* _Task prompt_: Every line from the one with "transition do to" to the one with "pm_stack : option string;", including those two, is to be copied exactly; all other lines of the entries below are left out.
───── Information supplied
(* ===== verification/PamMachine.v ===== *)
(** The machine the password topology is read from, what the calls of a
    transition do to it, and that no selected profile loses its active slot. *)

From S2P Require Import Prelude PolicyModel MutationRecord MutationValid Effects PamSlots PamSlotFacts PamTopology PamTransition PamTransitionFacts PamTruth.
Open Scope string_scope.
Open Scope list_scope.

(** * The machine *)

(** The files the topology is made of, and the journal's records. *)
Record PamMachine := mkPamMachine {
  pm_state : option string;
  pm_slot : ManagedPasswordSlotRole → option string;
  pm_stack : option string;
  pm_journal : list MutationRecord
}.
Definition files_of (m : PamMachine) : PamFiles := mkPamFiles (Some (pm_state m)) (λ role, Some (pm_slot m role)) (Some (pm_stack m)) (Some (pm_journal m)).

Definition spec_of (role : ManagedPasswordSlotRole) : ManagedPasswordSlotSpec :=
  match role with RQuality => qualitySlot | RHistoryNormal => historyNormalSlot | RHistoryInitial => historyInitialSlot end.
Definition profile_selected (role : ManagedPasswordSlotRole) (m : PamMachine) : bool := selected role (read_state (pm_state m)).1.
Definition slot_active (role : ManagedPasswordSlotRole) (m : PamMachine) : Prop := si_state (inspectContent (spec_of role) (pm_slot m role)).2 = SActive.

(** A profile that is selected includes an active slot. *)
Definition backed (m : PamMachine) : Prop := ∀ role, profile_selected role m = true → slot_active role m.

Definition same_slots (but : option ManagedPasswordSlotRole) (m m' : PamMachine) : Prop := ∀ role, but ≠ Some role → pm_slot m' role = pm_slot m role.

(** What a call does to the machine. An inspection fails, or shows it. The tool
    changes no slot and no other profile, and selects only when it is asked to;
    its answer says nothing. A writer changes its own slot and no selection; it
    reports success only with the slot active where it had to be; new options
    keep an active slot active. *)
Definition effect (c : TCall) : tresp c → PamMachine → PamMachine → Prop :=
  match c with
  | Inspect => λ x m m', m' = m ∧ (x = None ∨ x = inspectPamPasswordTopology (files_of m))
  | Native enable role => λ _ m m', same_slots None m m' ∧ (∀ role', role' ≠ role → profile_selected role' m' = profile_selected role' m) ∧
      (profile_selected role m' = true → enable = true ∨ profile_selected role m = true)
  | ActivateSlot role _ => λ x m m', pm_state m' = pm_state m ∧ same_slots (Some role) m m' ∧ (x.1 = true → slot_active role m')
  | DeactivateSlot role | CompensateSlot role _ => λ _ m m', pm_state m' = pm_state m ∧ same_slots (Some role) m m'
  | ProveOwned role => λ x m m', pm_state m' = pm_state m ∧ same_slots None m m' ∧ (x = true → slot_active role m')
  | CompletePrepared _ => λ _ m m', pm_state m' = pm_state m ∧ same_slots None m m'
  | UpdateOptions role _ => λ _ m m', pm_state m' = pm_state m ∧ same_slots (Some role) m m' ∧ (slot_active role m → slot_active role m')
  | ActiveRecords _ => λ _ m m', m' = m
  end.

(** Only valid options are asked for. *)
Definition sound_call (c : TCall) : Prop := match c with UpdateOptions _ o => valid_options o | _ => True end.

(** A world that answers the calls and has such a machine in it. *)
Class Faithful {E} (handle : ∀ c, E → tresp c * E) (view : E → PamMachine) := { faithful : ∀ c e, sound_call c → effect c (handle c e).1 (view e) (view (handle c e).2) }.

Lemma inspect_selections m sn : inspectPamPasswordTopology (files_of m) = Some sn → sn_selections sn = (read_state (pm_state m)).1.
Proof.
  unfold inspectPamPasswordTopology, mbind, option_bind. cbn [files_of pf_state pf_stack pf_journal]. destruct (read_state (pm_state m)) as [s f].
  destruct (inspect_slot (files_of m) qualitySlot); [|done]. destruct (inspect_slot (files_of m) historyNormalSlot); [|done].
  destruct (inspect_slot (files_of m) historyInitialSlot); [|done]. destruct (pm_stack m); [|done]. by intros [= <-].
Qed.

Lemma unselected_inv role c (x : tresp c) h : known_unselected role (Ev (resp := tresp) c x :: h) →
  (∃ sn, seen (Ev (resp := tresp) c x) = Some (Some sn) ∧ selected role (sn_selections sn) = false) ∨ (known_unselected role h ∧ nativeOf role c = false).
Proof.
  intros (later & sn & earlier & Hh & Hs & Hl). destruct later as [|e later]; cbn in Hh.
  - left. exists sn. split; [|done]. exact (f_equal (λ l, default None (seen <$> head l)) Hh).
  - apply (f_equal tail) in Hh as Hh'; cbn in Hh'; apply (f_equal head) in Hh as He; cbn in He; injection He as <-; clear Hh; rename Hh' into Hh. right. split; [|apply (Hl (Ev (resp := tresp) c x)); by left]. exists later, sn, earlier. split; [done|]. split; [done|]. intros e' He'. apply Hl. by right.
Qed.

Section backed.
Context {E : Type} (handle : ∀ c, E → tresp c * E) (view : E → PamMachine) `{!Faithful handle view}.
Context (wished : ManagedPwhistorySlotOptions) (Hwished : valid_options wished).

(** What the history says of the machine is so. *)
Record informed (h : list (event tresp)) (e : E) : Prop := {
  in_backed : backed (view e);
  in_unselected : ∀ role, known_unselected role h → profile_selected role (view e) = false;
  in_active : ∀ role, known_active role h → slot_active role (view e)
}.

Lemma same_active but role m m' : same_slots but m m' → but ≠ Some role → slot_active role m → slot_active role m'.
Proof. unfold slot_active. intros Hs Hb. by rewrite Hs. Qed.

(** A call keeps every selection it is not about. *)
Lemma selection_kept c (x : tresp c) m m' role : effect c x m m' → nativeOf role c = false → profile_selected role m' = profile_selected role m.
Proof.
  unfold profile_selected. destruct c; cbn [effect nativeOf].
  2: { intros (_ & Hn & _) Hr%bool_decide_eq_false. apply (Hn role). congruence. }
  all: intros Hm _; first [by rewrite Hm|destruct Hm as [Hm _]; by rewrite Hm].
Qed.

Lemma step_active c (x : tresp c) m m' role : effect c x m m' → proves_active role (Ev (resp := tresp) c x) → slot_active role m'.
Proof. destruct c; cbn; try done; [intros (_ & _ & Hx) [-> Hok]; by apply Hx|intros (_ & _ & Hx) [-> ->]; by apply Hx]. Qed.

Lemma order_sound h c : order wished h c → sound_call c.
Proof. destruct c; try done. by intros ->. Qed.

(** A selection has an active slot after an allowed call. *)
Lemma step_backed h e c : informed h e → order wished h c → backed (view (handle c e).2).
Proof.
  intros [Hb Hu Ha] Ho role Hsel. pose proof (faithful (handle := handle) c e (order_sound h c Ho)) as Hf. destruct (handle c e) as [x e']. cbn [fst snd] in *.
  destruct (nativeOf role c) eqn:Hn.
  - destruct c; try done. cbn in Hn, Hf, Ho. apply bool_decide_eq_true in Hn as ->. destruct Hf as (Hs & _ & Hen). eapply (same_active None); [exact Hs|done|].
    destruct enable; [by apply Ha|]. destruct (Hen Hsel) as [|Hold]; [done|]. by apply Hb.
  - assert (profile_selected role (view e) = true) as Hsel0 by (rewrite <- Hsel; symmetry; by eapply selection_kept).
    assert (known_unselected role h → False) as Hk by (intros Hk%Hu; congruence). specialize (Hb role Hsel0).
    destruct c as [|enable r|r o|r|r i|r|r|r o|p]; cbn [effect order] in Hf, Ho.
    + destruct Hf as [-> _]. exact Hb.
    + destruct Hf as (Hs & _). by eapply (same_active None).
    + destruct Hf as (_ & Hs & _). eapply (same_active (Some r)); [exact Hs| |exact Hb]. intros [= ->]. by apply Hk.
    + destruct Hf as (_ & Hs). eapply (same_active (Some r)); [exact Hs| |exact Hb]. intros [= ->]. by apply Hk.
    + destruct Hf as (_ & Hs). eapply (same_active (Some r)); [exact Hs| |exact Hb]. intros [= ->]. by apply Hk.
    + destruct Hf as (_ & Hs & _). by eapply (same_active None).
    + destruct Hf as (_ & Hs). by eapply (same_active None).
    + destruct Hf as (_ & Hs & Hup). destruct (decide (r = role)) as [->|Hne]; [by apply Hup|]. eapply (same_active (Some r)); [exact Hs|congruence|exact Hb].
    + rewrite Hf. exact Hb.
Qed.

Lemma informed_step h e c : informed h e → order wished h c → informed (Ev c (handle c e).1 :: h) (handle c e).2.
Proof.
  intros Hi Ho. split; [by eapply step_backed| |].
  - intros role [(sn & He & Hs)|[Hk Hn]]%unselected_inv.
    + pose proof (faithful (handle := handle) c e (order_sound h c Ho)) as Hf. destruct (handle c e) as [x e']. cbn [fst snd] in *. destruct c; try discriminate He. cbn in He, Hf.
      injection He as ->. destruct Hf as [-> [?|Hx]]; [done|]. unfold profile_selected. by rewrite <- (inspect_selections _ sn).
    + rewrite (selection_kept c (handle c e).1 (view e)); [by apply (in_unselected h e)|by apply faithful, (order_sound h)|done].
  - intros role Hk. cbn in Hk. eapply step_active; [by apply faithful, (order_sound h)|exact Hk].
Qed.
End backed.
──────────
* _Written answer_:
    transition do to it, and that no selected profile loses its active slot. *)

From S2P Require Import Prelude PolicyModel MutationRecord MutationValid Effects PamSlots PamSlotFacts PamTopology PamTransition PamTransitionFacts PamTruth.
Open Scope string_scope.
Open Scope list_scope.

(** * The machine *)

(** The files the topology is made of, and the journal's records. *)
Record PamMachine := mkPamMachine {
  pm_state : option string;
  pm_slot : ManagedPasswordSlotRole → option string;
  pm_stack : option string;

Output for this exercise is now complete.